Lemma loop_outcome_app_raise caption good f rest e :
  loop_outcome caption good = Ok () →
  make_record caption f = Raise e →
  loop_outcome caption (good ++ f :: rest) = Raise e ∧
  built caption (good ++ f :: rest) = built caption good.
Proof.
  intros Hgood Hf. induction good as [|g good IH]; simpl in *.
  - by rewrite Hf.
  - destruct (make_record caption g); [|done].
    destruct (IH Hgood) as [-> ->]. done.
Qed.

(** X1: a record that is built has exactly the six fields; its [lon] and
    [lat] are entries 0 and 1 of the feature's own geometry coordinates
    (not the clicked or drawn point), and its [thumb_m] and [sample_scale]
    are the sidebar parameters of the run. *)
Theorem record_fields_come_from_feature_and_sidebar caption f r :
  make_record caption f = Ok r →
  dom r = fields ∧
  r !! "thumb_m" = Some (Int THUMB_METERS) ∧
  r !! "sample_scale" = Some (Int SAMPLE_SCALE) ∧
  ∃ g c lon lat,
    getitem f "geometry" = Ok g ∧ getitem g "coordinates" = Ok c ∧
    index c 0 = Ok lon ∧ index c 1 = Ok lat ∧
    r !! "lon" = Some lon ∧ r !! "lat" = Some lat.
Proof.
  intros H.
  destruct (make_record_inv _ _ _ H) as (props & lon0 & lat0 & Hprops & Hr).
  split; [rewrite Hr; apply record_of_fields|].
  unfold make_record in H.
  rewrite (bands_of_properties _ _ Hprops) in H. run_res.
  destruct (getitem f "geometry") as [g|] eqn:Hg; [|done].
  destruct (getitem g "coordinates") as [c|] eqn:Hc; [|done].
  destruct (index c 0) as [lon|] eqn:Hlon; [|done].
  destruct (index c 1) as [lat|] eqn:Hlat; [|done].
  injection H as <-. split_and!; [by simplify_map_eq..|].
  exists g, c, lon, lat. split_and!; try done; by simplify_map_eq.
Qed.

(** X2: the order in which a malformed feature is detected. A feature
    whose ["properties"] cannot be read fails with that error whatever its
    geometry; properties that are not a dictionary (such as null) fail with
    [AttributeError]; with a property dictionary, a missing geometry or
    coordinate list fails with the error of that lookup, and a coordinate
    list without entry 0 or entry 1 with the error of that index. *)
Theorem malformed_feature_errors caption f :
  (∀ e, getitem f "properties" = Raise e → make_record caption f = Raise e) ∧
  (∀ p, getitem f "properties" = Ok p → (∀ d, p ≠ Dict d) →
        make_record caption f = Raise AttributeError) ∧
  (∀ props e, properties_of f = Some props →
     getitem f "geometry" = Raise e → make_record caption f = Raise e) ∧
  (∀ props g e, properties_of f = Some props →
     getitem f "geometry" = Ok g → getitem g "coordinates" = Raise e →
     make_record caption f = Raise e) ∧
  (∀ props g c e, properties_of f = Some props →
     getitem f "geometry" = Ok g → getitem g "coordinates" = Ok c →
     index c 0 = Raise e ∨ (∃ lon, index c 0 = Ok lon) ∧ index c 1 = Raise e →
     make_record caption f = Raise e).
Proof.
  split_and!.
  - intros e He. unfold make_record. rewrite band_names_head. simpl.
    run_res. by rewrite He.
  - intros p Hp Hnd. unfold make_record. rewrite band_names_head. simpl.
    run_res. rewrite Hp. destruct p; simpl; try done. by destruct (Hnd d).
  - intros props e Hprops Hg. unfold make_record.
    rewrite (bands_of_properties _ _ Hprops). run_res. by rewrite Hg.
  - intros props g e Hprops Hg Hc. unfold make_record.
    rewrite (bands_of_properties _ _ Hprops). run_res. by rewrite Hg, Hc.
  - intros props g c e Hprops Hg Hc Hi. unfold make_record.
    rewrite (bands_of_properties _ _ Hprops). run_res. rewrite Hg, Hc.
    destruct Hi as [->|[[lon ->] ->]]; done.
Qed.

Action item - Set down all the data exactly as given.

Answer below -
Lemma loop_outcome_app_raise caption good f rest e :
  loop_outcome caption good = Ok () →
  make_record caption f = Raise e →
  loop_outcome caption (good ++ f :: rest) = Raise e ∧
  built caption (good ++ f :: rest) = built caption good.
Proof.
  intros Hgood Hf. induction good as [|g good IH]; simpl in *.
  - by rewrite Hf.
  - destruct (make_record caption g); [|done].
    destruct (IH Hgood) as [-> ->]. done.
Qed.

(** X1: a record that is built has exactly the six fields; its [lon] and
    [lat] are entries 0 and 1 of the feature's own geometry coordinates
    (not the clicked or drawn point), and its [thumb_m] and [sample_scale]
    are the sidebar parameters of the run. *)
Theorem record_fields_come_from_feature_and_sidebar caption f r :
  make_record caption f = Ok r →
  dom r = fields ∧
  r !! "thumb_m" = Some (Int THUMB_METERS) ∧
  r !! "sample_scale" = Some (Int SAMPLE_SCALE) ∧
  ∃ g c lon lat,
    getitem f "geometry" = Ok g ∧ getitem g "coordinates" = Ok c ∧
    index c 0 = Ok lon ∧ index c 1 = Ok lat ∧
    r !! "lon" = Some lon ∧ r !! "lat" = Some lat.
Proof.
  intros H.
  destruct (make_record_inv _ _ _ H) as (props & lon0 & lat0 & Hprops & Hr).
  split; [rewrite Hr; apply record_of_fields|].
  unfold make_record in H.
  rewrite (bands_of_properties _ _ Hprops) in H. run_res.
  destruct (getitem f "geometry") as [g|] eqn:Hg; [|done].
  destruct (getitem g "coordinates") as [c|] eqn:Hc; [|done].
  destruct (index c 0) as [lon|] eqn:Hlon; [|done].
  destruct (index c 1) as [lat|] eqn:Hlat; [|done].
  injection H as <-. split_and!; [by simplify_map_eq..|].
  exists g, c, lon, lat. split_and!; try done; by simplify_map_eq.
Qed.

(** X2: the order in which a malformed feature is detected. A feature
    whose ["properties"] cannot be read fails with that error whatever its
    geometry; properties that are not a dictionary (such as null) fail with
    [AttributeError]; with a property dictionary, a missing geometry or
    coordinate list fails with the error of that lookup, and a coordinate
    list without entry 0 or entry 1 with the error of that index. *)
Theorem malformed_feature_errors caption f :
  (∀ e, getitem f "properties" = Raise e → make_record caption f = Raise e) ∧
  (∀ p, getitem f "properties" = Ok p → (∀ d, p ≠ Dict d) →
        make_record caption f = Raise AttributeError) ∧
  (∀ props e, properties_of f = Some props →
     getitem f "geometry" = Raise e → make_record caption f = Raise e) ∧
  (∀ props g e, properties_of f = Some props →
     getitem f "geometry" = Ok g → getitem g "coordinates" = Raise e →
     make_record caption f = Raise e) ∧
  (∀ props g c e, properties_of f = Some props →
     getitem f "geometry" = Ok g → getitem g "coordinates" = Ok c →
     index c 0 = Raise e ∨ (∃ lon, index c 0 = Ok lon) ∧ index c 1 = Raise e →
     make_record caption f = Raise e).
Proof.
  split_and!.
  - intros e He. unfold make_record. rewrite band_names_head. simpl.
    run_res. by rewrite He.
  - intros p Hp Hnd. unfold make_record. rewrite band_names_head. simpl.
    run_res. rewrite Hp. destruct p; simpl; try done. by destruct (Hnd d).
  - intros props e Hprops Hg. unfold make_record.
    rewrite (bands_of_properties _ _ Hprops). run_res. by rewrite Hg.
  - intros props g e Hprops Hg Hc. unfold make_record.
    rewrite (bands_of_properties _ _ Hprops). run_res. by rewrite Hg, Hc.
  - intros props g c e Hprops Hg Hc Hi. unfold make_record.
    rewrite (bands_of_properties _ _ Hprops). run_res. rewrite Hg, Hc.
    destruct Hi as [->|[[lon ->] ->]]; done.
Qed.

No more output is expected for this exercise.